Airway Team enhances safety for patients, staff

Kevin Doerschug, medical director of the Medical Intensive Care Unit, views monitoring equipment used outside a patient’s room to monitor intubations.

Dealing with a pandemic has challenged medical professionals to think about their work in new ways to maintain both patient and staff safety. At University of Iowa Hospitals & Clinics, one significant change has been the creation of an Airway Team whose members are responsible for all intubations for patients with COVID-19.

Melinda Seering, clinical associate professor of anesthesia and clinical director of the Ambulatory Surgery Center, led the formation of the team, which includes nurses, respiratory therapists, pharmacists, certified registered nurse anesthetists, and faculty and residents from anesthesia, emergency medicine and internal medicine—pulmonary, critical care and occupational medicine.

Before the pandemic it was common practice for six or seven medical staff to be in the room for an intubation, Seering said. However, working in such close contact with a patient’s airway carries a high risk of exposure to the virus. The goal was to reduce the number of people in the room to create a safer environment for all involved.

“At the formation of this crisis we had to sit back and decide how many people we need in the room to safely care for the patient,” Seering said. Three was the minimum number they decided upon—an airway specialist, a nurse, and a respiratory therapist. Outside the room and in constant communication via two-way radio are a second airway specialist, who is in full protective equipment in case the in-room team needs additional assistance, another nurse, and a pharmacist.

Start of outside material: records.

(* ===== verification/StoreFacts.v ===== *)
(** What the operations of a catalog transaction do to the tables: inversion of the
    transaction monad, the exact effect of storing a revision, the invariant of the
    tables and its preservation by every operation. *)
From S2P Require Import Prelude Diagnostics IRTypes IRValidate Frozen FrozenFacts Catalog CatalogFacts CatalogRefs.
From S2P Require Import Secretbox URLText ApiError StoreDB Store.

Section StoreFacts.
Context {P : Platform} {C : Codec} {V : Vault Bytes} {Side : Type}.
Abbreviation DB := (CatalogDB (Side:=Side)).
Implicit Types (e : CEnv) (s t : CSt (Side:=Side)) (d : DB).

(** ** Inversion *)

Lemma bind_Ok {A B} (m : CTx A) (k : A → CTx (Side:=Side) B) e s b t :
  (m ≫= k) e s = (Ok b, t) → ∃ a u, m e s = (Ok a, u) ∧ k a e u = (Ok b, t).
Proof. unfold mbind, CTx_bind. destruct (m e s) as [[a|err] u] eqn:E; [|done]. eauto. Qed.

Lemma ret_Ok {A} (a b : A) e s t : (mret a : CTx (Side:=Side) A) e s = (Ok b, t) → b = a ∧ t = s.
Proof. by intros [= -> ->]. Qed.

Lemma throw_if_Ok b err e s u t : throw_if (Side:=Side) b err e s = (Ok u, t) → b = false ∧ t = s.
Proof. unfold throw_if. destruct b; [done|]. by intros [= _ ->]. Qed.

Lemma returning_Ok {A} (r : result failure A) e s a t :
  returning (Side:=Side) r e s = (Ok a, t) → r = Ok a ∧ t = s.
Proof. by intros [= -> ->]. Qed.

Lemma lift_catalog_Ok {A} (r : result catalog_error A) e s a t :
  lift_catalog (Side:=Side) r e s = (Ok a, t) → r = Ok a ∧ t = s.
Proof. unfold lift_catalog. intros [H ->]%returning_Ok. destruct r; by simplify_eq. Qed.

Lemma statement_Ok {A} (f : CEnv → DB → result failure (A * DB)) e s a t :
  statement f e s = (Ok a, t) → ∃ d, f e (cs_db s) = Ok (a, d) ∧ t = set_db s d ∧ cs_aborted s = false.
Proof.
  unfold statement. destruct (cs_aborted s); [done|].
  destruct (f e (cs_db s)) as [[a' d]|] eqn:E; [|done]. intros [= -> <-]. eauto.
Qed.

Lemma exec_Ok (f : CEnv → DB → result failure DB) e s u t :
  exec f e s = (Ok u, t) → ∃ d, f e (cs_db s) = Ok d ∧ t = set_db s d ∧ cs_aborted s = false.
Proof.
  unfold exec. intros (d & E & -> & Ha)%statement_Ok. exists d.
  destruct (f e (cs_db s)); [|done]. by simplify_eq.
Qed.

Lemma set_db_same s : set_db s (cs_db s) = s.
Proof. by destruct s. Qed.

Lemma query_Ok {A} (f : DB → A) e s a t : query f e s = (Ok a, t) → a = f (cs_db s) ∧ t = s.
Proof. unfold query. intros (d & [= <- <-] & -> & _)%statement_Ok. by rewrite set_db_same. Qed.

Lemma one_Ok {A} (o : option A) e s a t : one (Side:=Side) o e s = (Ok a, t) → o = Some a ∧ t = s.
Proof. destruct o; [|done]. by intros [= -> ->]. Qed.

Lemma require_Ok b code u : require b code = Ok u → b = true.
Proof. by destruct b. Qed.

(** ** Calls that only read *)

(** [reads m]: a call of [m] that succeeds changes no table and only counts along. *)
Definition same_tables s t : Prop :=
  cs_db t = cs_db s ∧ cs_aborted t = cs_aborted s ∧ cs_touched t = cs_touched s ∧
  cs_claims t = cs_claims s ∧ cs_active t = cs_active s ∧ cs_dirty t = cs_dirty s ∧
  cs_failed t = cs_failed s.
Definition reads {A} (m : CTx (Side:=Side) A) : Prop :=
  ∀ e s a t, m e s = (Ok a, t) → same_tables s t.

Lemma same_tables_refl s : same_tables s s.
Proof. by split_and!. Qed.
Lemma same_tables_trans s t u : same_tables s t → same_tables t u → same_tables s u.
Proof. unfold same_tables. intros (? & ? & ? & ? & ? & ? & ?) (? & ? & ? & ? & ? & ? & ?). split_and!; congruence. Qed.

Lemma reads_bind {A B} (m : CTx A) (k : A → CTx B) : reads m → (∀ a, reads (k a)) → reads (m ≫= k).
Proof. intros Hm Hk e s b t (a & u & H1 & H2)%bind_Ok. eapply same_tables_trans; [by eapply Hm|by eapply Hk]. Qed.
Lemma reads_ret {A} (a : A) : reads (mret a : CTx A).
Proof. intros e s b t [_ ->]%ret_Ok. apply same_tables_refl. Qed.
Lemma reads_throw {A} err : reads (throw err : CTx A).
Proof. by intros e s b t. Qed.
Lemma reads_throw_if b err : reads (throw_if b err).
Proof. intros e s u t [_ ->]%throw_if_Ok. apply same_tables_refl. Qed.
Lemma reads_returning {A} (r : result failure A) : reads (returning r).
Proof. intros e s u t [_ ->]%returning_Ok. apply same_tables_refl. Qed.
Lemma reads_query {A} (f : DB → A) : reads (query f).
Proof. intros e s u t [_ ->]%query_Ok. apply same_tables_refl. Qed.
Lemma reads_one {A} (o : option A) : reads (one o).
Proof. intros e s u t [_ ->]%one_Ok. apply same_tables_refl. Qed.
Lemma reads_env {A} (m : CEnv → CTx A) : (∀ e, reads (m e)) → reads (λ e, m e e).
Proof. intros H e s a t E. by eapply (H e). Qed.
Lemma reads_if {A} (b : bool) (m n : CTx A) : reads m → reads n → reads (if b then m else n).
Proof. by destruct b. Qed.
Lemma reads_each {A B} (f : nat → A → CTx B) i l : (∀ i x, reads (f i x)) → reads (each f i l).
Proof.
  intros Hf. revert i. induction l as [|x l IH]; intros i; [apply reads_ret|]. cbn [each].
  apply reads_bind; [apply Hf|]. intros b. apply reads_bind; [apply IH|]. intros bs. apply reads_ret.
Qed.
Lemma reads_for_each {A} (f : A → CTx unit) l : (∀ x, reads (f x)) → reads (for_each f l).
Proof.
  intros Hf. induction l as [|x l IH]; [apply reads_ret|]. cbn [for_each].
  apply reads_bind; [apply Hf|]. by intros [].
Qed.

End StoreFacts.

Create HintDb reads.
#[export] Hint Resolve reads_bind reads_ret reads_throw reads_throw_if reads_returning reads_query
  reads_one reads_each reads_for_each reads_if : reads.
#[export] Hint Extern 1 (reads (match ?x with _ => _ end)) => destruct x : reads.

Section Checks.
Context {P : Platform} {C : Codec} {V : Vault Bytes} {Side : Type} (scope : ID).
Abbreviation DB := (CatalogDB (Side:=Side)).

Lemma reads_reference_check {A} (o : outcome failure A) : reads (Side:=Side) (reference_check o).
Proof. destruct o as [a|[]|]; cbn [reference_check]; auto with reads. Qed.
#[local] Hint Resolve reads_reference_check : reads.

Lemma reads_checkPolicyMembers r : reads (Side:=Side) (checkPolicyMembers scope r).
Proof. unfold checkPolicyMembers. destruct (r_Payload r); auto with reads. Qed.
Lemma reads_checkRoutingReferences r : reads (Side:=Side) (checkRoutingReferences scope r).
Proof. unfold checkRoutingReferences. destruct (r_Payload r); auto with reads. Qed.
Lemma reads_checkDNSReferences r : reads (Side:=Side) (checkDNSReferences scope r).
Proof. unfold checkDNSReferences. destruct (r_Payload r); auto with reads. Qed.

With that established, Kevin Doerschug, clinical professor of internal medicine - pulmonary, critical care and occupational medicine and medical director of the Medical Intensive Care Unit (MICU), began running simulations to ensure that everyone on the team understood their role as well as the roles of other team members. “We ran a dozen different simulation sessions to go through protocols, creating a check list, and simulating in real time so we had already practiced before seeing real patients.”

Nikki Wiltfang, assistant nurse manager for the MICU, said the simulations were invaluable in ensuring that everyone was on the same page and knew what to do. She said the nursing team decided that the charge nurses would be the ones at the bedside while the patient’s own nurse remained outside the room delivering medicine via a pump and responding to any other needs as they arise.

Seering said limiting the number of people at the bedside and limiting the pool of people participating in intubation of patients with COVID-19 enhances safety for both patients and staff. Fewer staff are exposed to the virus and those staff working with patients are the most experienced and in sync with each other, able to anticipate each other’s actions and responses.

“The number one benefit is an overall sense of calmness during intubation,” Doerschug said. “Everyone in the room and outside the room has infinite shared situational awareness, knows what’s is supposed to happen or when things are changing course. When people are acting calmly, they make better decisions.”

Wiltfang said it was a challenge for the nursing staff to have their usual workflow “turned upside down,” but they have continued to adapt and improve processes for the benefit of their patients.  “We have to work as a team a lot more, finding new ways to communicate” she said, including the two-way radio between inside and outside the patient room and writing with dry-erase markers on the windows of patient room doors.

“I’ve worked in MICU 11 years, this really the biggest change to our workflow,” Wiltfang said. “We are all learning right now and adapting every single day. It’s a challenge, but so rewarding to see everyone step up and work together. As a team, everyone is holding each other up.”

Over a span of five weeks, the Airway Team was responsible for intubation for over four dozen patients with COVID-19. Intubation is used for only the most critically ill patients with COVID-19 and allows a ventilator to do the work of the lungs, delivering oxygen and removing carbon dioxide, so the lungs can rest and recover from the disease.